Physiol Rev. 1999 Jan;79(1):215-62. doi: 10.1152/physrev.1999.79.1.215.

Abstract

"Remodeling" implies changes that result in rearrangement of normally existing structures. This review focuses only on permanent modifications in relation to clinical dysfunction in cardiac remodeling (CR) secondary to myocardial infarction (MI) and/or arterial hypertension and includes a special section on the senescent heart, since CR is mainly a disease of the elderly. From a biological point of view, CR is determined by 1 ) the general process of adaptation which allows both the myocyte and the collagen network to adapt to new working conditions; 2) ventricular fibrosis, i.e., increased collagen concentration, which is multifactorial and caused by senescence, ischemia, various hormones, and/or inflammatory processes; 3) cell death, a parameter linked to fibrosis, which is usually due to necrosis and apoptosis and occurs in nearly all models of CR. The process of adaptation is associated with various changes in genetic expression, including a general activation that causes hypertrophy, isogenic shifts which result in the appearance of a slow isomyosin, and a new Na+-K+-ATPase with a low affinity for sodium, reactivation of genes encoding for atrial natriuretic factor and the renin-angiotensin system, and a diminished concentration of sarcoplasmic reticulum Ca2+-ATPase, beta-adrenergic receptors, and the potassium channel responsible for transient outward current. From a clinical point of view, fibrosis is for the moment a major marker for cardiac failure and a crucial determinant of myocardial heterogeneity, increasing diastolic stiffness, and the propensity for reentry arrhythmias. In addition, systolic dysfunction is facilitated by slowing of the calcium transient and the downregulation of the entire adrenergic system. Modifications of intracellular calcium movements are the main determinants of the triggered activity and automaticity that cause arrhythmias and alterations in relaxation.

摘要

“重塑”意味着导致正常存在结构重新排列的变化。

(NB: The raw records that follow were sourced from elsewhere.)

(** * load_data.py: the books/authors CSV loader, embedded and verified

    The script connects to PostgreSQL with a bounded number of retries,
    reads [/app/books.csv] row by row, inserts one [books] row per CSV
    row, resolves every author mention through [get_or_create_author] and
    links book and author in [book_author], then closes the cursor and the
    connection.

    The embedding follows the script statement by statement.  The database
    is an explicit state: the tables as committed, the tables as the open
    transaction sees them, the two identifier sequences and the rows held
    by the cursor.  Everything the script does to the outside (printing,
    sleeping, connecting, executing a statement, committing, closing) is
    recorded in a trace. *)

From Stdlib Require Import ZArith List Ascii String Lia.
From stdpp Require Import base list strings gmap.

Local Open Scope string_scope.
Local Open Scope list_scope.
Local Open Scope Z_scope.

(** ** Python text operations used by the loader *)

(** A Python [str]: the sequence of its Unicode code points. *)
Definition unicode : Type := list N.

(** [ord(c)] for a character written as a literal. *)
Definition ord (c : ascii) : N := N_of_ascii c.

(** The text written as a literal: one code point per character. *)
Definition chars (s : string) : unicode := ord <$> list_ascii_of_string s.

Arguments ord : simpl never.
Arguments chars : simpl never.

Module PyStr.

(** [str.isspace] on one code point, which is also what [str.strip]
    removes: 9-13, 28-32, U+0085, U+00A0, U+1680, U+2000-U+200A, U+2028,
    U+2029, U+202F, U+205F and U+3000. *)
Definition isspace (c : N) : bool :=
  (((9 <=? c) && (c <=? 13)) || ((28 <=? c) && (c <=? 32))
   || (c =? 133) || (c =? 160) || (c =? 5760)
   || ((8192 <=? c) && (c <=? 8202))
   || (c =? 8232) || (c =? 8233) || (c =? 8239) || (c =? 8287) || (c =? 12288))%N.

Fixpoint lstrip (s : unicode) : unicode :=
  match s with
  | [] => []
  | c :: s' => if isspace c then lstrip s' else s
  end.

Fixpoint rstrip (s : unicode) : unicode :=
  match s with
  | [] => []
  | c :: s' =>
      match rstrip s' with
      | [] => if isspace c then [] else [c]
      | r => c :: r
      end
  end.

(** [s.strip()] *)
Definition strip (s : unicode) : unicode := rstrip (lstrip s).

(** [s.split(sep)] for a one-character separator: the pieces between the
    separators, empty pieces kept, so the result is never empty. *)
Fixpoint split (sep : N) (s : unicode) : list unicode :=
  match s with
  | [] => [[]]
  | c :: s' =>
      if (c =? sep)%N then [] :: split sep s'
      else match split sep s' with
           | [] => [[c]]
           | piece :: pieces => (c :: piece) :: pieces
           end
  end.

(** [sep.join(pieces)], the inverse of [split]. *)
Fixpoint join (sep : N) (pieces : list unicode) : unicode :=
  match pieces with
  | [] => []
  | [piece] => piece
  | piece :: rest => piece ++ sep :: join sep rest
  end.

本综述仅关注继发于心肌梗死(MI)和/或动脉高血压的心脏重塑(CR)中与临床功能障碍相关的永久性改变,并设有一个关于衰老心脏的特别章节,因为CR主要是一种老年疾病。从生物学角度来看,CR由以下因素决定:1)适应的一般过程,使心肌细胞和胶原网络都能适应新的工作条件;2)心室纤维化,即胶原浓度增加,这是多因素的,由衰老、缺血、各种激素和/或炎症过程引起;3)细胞死亡,这是一个与纤维化相关的参数,通常由于坏死和凋亡导致,几乎在所有CR模型中都会发生。适应过程与基因表达的各种变化相关,包括导致肥大的一般激活、导致慢速同型肌球蛋白出现的等基因转变、对钠亲和力低的新钠钾ATP酶、心钠素和肾素 - 血管紧张素系统编码基因的重新激活,以及肌浆网钙ATP酶、β - 肾上腺素能受体和负责瞬时外向电流的钾通道浓度降低。从临床角度来看,纤维化目前是心力衰竭的主要标志物,是心肌异质性、舒张硬度增加和折返性心律失常倾向的关键决定因素。此外,钙瞬变减慢和整个肾上腺素能系统的下调促进了收缩功能障碍。细胞内钙运动的改变是导致心律失常和舒张改变的触发活动和自律性的主要决定因素。